■ Task to carry out ■
What lines in the records below mention "Hdims"? List them all.

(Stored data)
********************
Lemma members_pos c d nl (bs : list MB) :
  (∀ b, b ∈ bs → member_at c nl c d 0 b ∧ 0 < mb_n b) →
  Forall (λ bd : nat * nat, 0 < bd.2 ≤ length (mjoin (mb_ps <$> bs))) (boundaries 0 (mb_n <$> bs)).
Proof.
  intros Hm. rewrite (mjoin_length_members mb_ps bs) by done. apply (boundaries_range 0 (mb_n <$> bs)).
  apply Forall_forall. intros k (b & -> & Hb)%list_elem_of_fmap. by apply Hm.
Qed.

Lemma batched_forward_Ok ws layer_range seqs c d (bs : list MB) nl :
  seqs ≠ [] → pc_ok c d → pc_dims c = (nl, num_kv_heads (ws_config ws), head_dim (ws_config ws)) →
  Z.to_nat (range_len layer_range) = nl → 0 < nl → nl ≤ length (layers ws) → weights_ok (pc_outside c) d ws →
  Forall2 (member_of d ws) seqs bs → batch_ready c d nl bs →
  runs dev_failed (batched_forward from_f16 ws layer_range seqs) (c, d) (λ s out,
    out = mb_logits c d ws nl <$> bs ∧ batch_done c d ws nl bs s ∧ b_live s.2 = b_live d ∧
    ∀ id, id ∈ b_live d → pc_outside c id → b_rows s.2 id = b_rows d id).
Proof.
  intros Hne Hok Hdims Hrange Hpos Hnl Hws Hmo Hready. pose proof Hready as [Hnd Hmem Hroom].
  destruct (members_fields d ws seqs bs Hmo) as (F1 & F2 & F3 & F4 & F5 & F6).
  assert (∀ id, id ∉ b_live d → pc_outside c id) as Hout by (intros id; by apply (pc_fresh c d)).
  unfold batched_forward. rewrite bool_decide_false by done. rewrite F1, F2, F3.
  set (ps := mjoin (mb_ps <$> bs)) in *. set (ids := mjoin (sl_token_ids <$> seqs)) in *.
  apply runs_bind. unfold start_positions, runs at 1. rewrite (start_positions_Ok c d nl bs Hmem), slices_zip.
  apply runs_bind, runs_dev. eapply runs_mono; [| by apply (embed_runs (pc_outside c) ws ids ps (length ids) d)]. intros d1 t Hr.
  apply runs_bind, runs_dev. eapply runs_mono; [| exact Hr]. intros d2 [] Hres. clear Hr.
  set (r := {| hidden_state := t |}) in *. rewrite F6 in Hres. rewrite F4.
  apply runs_bind, runs_dev. eapply runs_mono; [| by apply (setup_runs (pc_outside c) ws (TokenIds ids ps) ps _ d d2 r Hws Hout Hres)].
  intros d0 sc Hsu. unfold range_layers. rewrite Hrange. apply runs_bind.
  eapply runs_mono; [| by apply (batch_layers_runs ws _ c d d2 d0 (TokenIds ids ps) _ r sc bs nl Hok Hdims Hnl Hws Hres Hsu)].
  intros [c3 d3] [] (e3 & Hc3 & Hm3 & He3 & Hl3 & Hdone). cbn [fst snd] in *.
  destruct (setup_head _ _ _ _ _ _ _ _ _ (lm_head ws) Hsu ltac:(set_solver)) as [Hlc Hlr].
  destruct (setup_head _ _ _ _ _ _ _ _ _ (output_norm ws) Hsu ltac:(set_solver)) as [Hoc Hor].
  pose proof Hsu as [Hbufs Hfresh _ _ _ _].
  apply runs_bind, runs_dev.
  eapply runs_mono; [| apply (batched_logits_runs from_f16 ws (length ps) r sc (pc_outside c) d0 Hbufs Hlc (wo_head _ _ _ Hws) (wo_vocab _ _ _ Hws)
    e3 d3 _ Hm3 Hoc (wo_norm _ _ _ Hws)); by eapply members_pos].
  intros d4 ls (-> & (e4 & Hm4 & He4) & Hl4). destruct (local_cache _ _ _ _ _ _ _ Hbufs c3 d3 d4 Hc3 Hl4) as [Hc4 Hst4].
  apply runs_bind, runs_dev.
  eapply runs_mono; [| exact (free_scratch_runs ws (length ps) r sc (pc_outside c) d2 d0 Hbufs Hfresh (proj1 (ro_valid _ _ _ _ _ _ _ _ Hres)) e4 d4 true Hm4)].
  intros d5 [] [Hl5 Hs5]. apply runs_ret. cbn [fst snd].
  destruct (pass_end c d ws (TokenIds ids ps) ps _ r sc d2 d0 c3 d4 d5 e4 true Hres Hsu Hc4 Hm4 Hl5 Hs5) as (Hc5 & Hst5 & Hrest & Hlive).
  split_and!; [| | done | by intros id Hid Ho; apply Hrest].
  - rewrite He3, Hlr, Hor. apply (last_rows (λ b, (mb_ref c d ws nl b).1) _ bs) with (pre := []).
    intros b Hb. split; [by apply Hl3 | by apply Hmem].
  - destruct Hdone as (_ & Hst & Hoth). split_and!; [apply Hc5 | |].
    + intros b Hb. by apply Hst5, Hst4, Hst.
    + intros h len ess Hh Hs. by apply Hst5, Hst4, Hoth.
Qed.

(** What a node of a pipeline takes: tokens at the head, the hidden states of
    all members elsewhere. *)
Definition node_batch (O : Z → Prop) d (ws : WeightStore) (nc : NodeConfig) (seqs : list SequenceSlice) (inp : option DeviceTensor) (bs : list MB) : Prop :=
  match inp with
  | None => is_head nc = true ∧ Forall2 (member_of d ws) seqs bs
  | Some t =>
      is_head nc = false ∧ sl_handle <$> seqs = mb_h <$> bs ∧ sl_positions <$> seqs = mb_ps <$> bs ∧ t_valid d t ∧ O (tensor_id t) ∧
      tensor_id t ∉ (tensor_id <$> store_tensors ws) ∧ shape t = [Z.of_nat (length (mjoin (mb_ps <$> bs))); hidden_size (ws_config ws)] ∧
      dtype t = FP16 ∧ t_rows d t = mjoin (mb_hs <$> bs)
  end.
Definition node_input (seqs : list SequenceSlice) (inp : option DeviceTensor) : NodeInput :=
  match inp with
  | None => TokenIds (mjoin (sl_token_ids <$> seqs)) (mjoin (sl_positions <$> seqs))
  | Some t => Activations t (mjoin (sl_positions <$> seqs))
  end.

Lemma node_batch_fields O d ws nc seqs inp (bs : list MB) :
  node_batch O d ws nc seqs inp bs → sl_handle <$> seqs = mb_h <$> bs ∧ sl_positions <$> seqs = mb_ps <$> bs.
Proof. destruct inp as [t|]; [naive_solver |]. intros [_ Hm]. by destruct (members_fields d ws seqs bs Hm) as (? & ? & _). Qed.
Definition handle_batched_forward (payload : list Z) (node : ComputeNodeImpl) (paged_handles : gmap Z Z)
    : st (C * D) BatchedForwardResultPayload :=
  do! req := slift (deserialize_payload (P := BatchedForwardPayload) payload) in
  let metas := bf_sequences req in
  do! sequences := slift (rmapM (batch_slice paged_handles) metas) in
  do! si :=
    match bf_input req with
    | DistPipeline.TokenIds ids =>
        do! sequences := slift (distribute_ids ids 0 metas sequences) in sret (sequences, None)
    | InActivations th data =>
        do! tensor := dev (upload_activations th data) in sret (sequences, Some tensor)
    end in
  do! output := batched_forward_node from_f16 (weights (cn_engine node)) (node_config node) si.1 si.2 in
  let n := length metas in
  match output with
  | Engine.Logits flat_logits =>
      let vocab_size := vocab_size (ws_config (weights (cn_engine node))) in
      do! offs := slift (rmapM (λ i, Ok (Z.of_nat i) *! Ok vocab_size *! Ok 4%Z) (seq 0 n)) in
      sret {| bf_output := DistPipeline.Logits (logit_bytes flat_logits); num_sequences := Z.of_nat n; logit_offsets := offs |}
  | Engine.OutActivations tensor =>
      do! td := dev (download_activations tensor) in
      sret {| bf_output := DistPipeline.OutActivations td.1 td.2; num_sequences := Z.of_nat n; logit_offsets := [] |}
  end.
End forward.

(** ** Cache dispatch

    [paged_alloc!], [paged_free!], [paged_free_blocks!] and [destroy_paged_caches!]
    go to the quantized cache if there is one. *)

Section dispatch.
Context {D : Type} `{BackendOps D}.

Definition on_contiguous {A : Type} (m : st (KvCacheManager * D) A) : st (Caches * D) A := λ '(cs, d),
  let '((c, d), r) := m (cache cs, d) in ((set_cache c cs, d), r).

(** A call on whichever paged cache is active. *)
Definition on_paged {A : Type} (mq : st (QuantizedKvCacheManager * D) A) (mp : st (PagedKvCacheManager * D) A) : st (Caches * D) A :=
  λ '(cs, d),
  match quantized_cache cs with
  | Some qc => let '((qc, d), r) := mq (qc, d) in ((set_paged (Some qc) (paged_cache cs) cs, d), r)
  | None =>
      match paged_cache cs with
      | Some pc => let '((pc, d), r) := mp (pc, d) in ((set_paged None (Some pc) cs, d), r)
      | None => ((cs, d), Panic)
      end
  end.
********************
■ Response area ■
  intros Hne Hok Hdims Hrange Hpos Hnl Hws Hmo Hready. pose proof Hready as [Hnd Hmem Hroom].
  eapply runs_mono; [| by apply (batch_layers_runs ws _ c d d2 d0 (TokenIds ids ps) _ r sc bs nl Hok Hdims Hnl Hws Hres Hsu)].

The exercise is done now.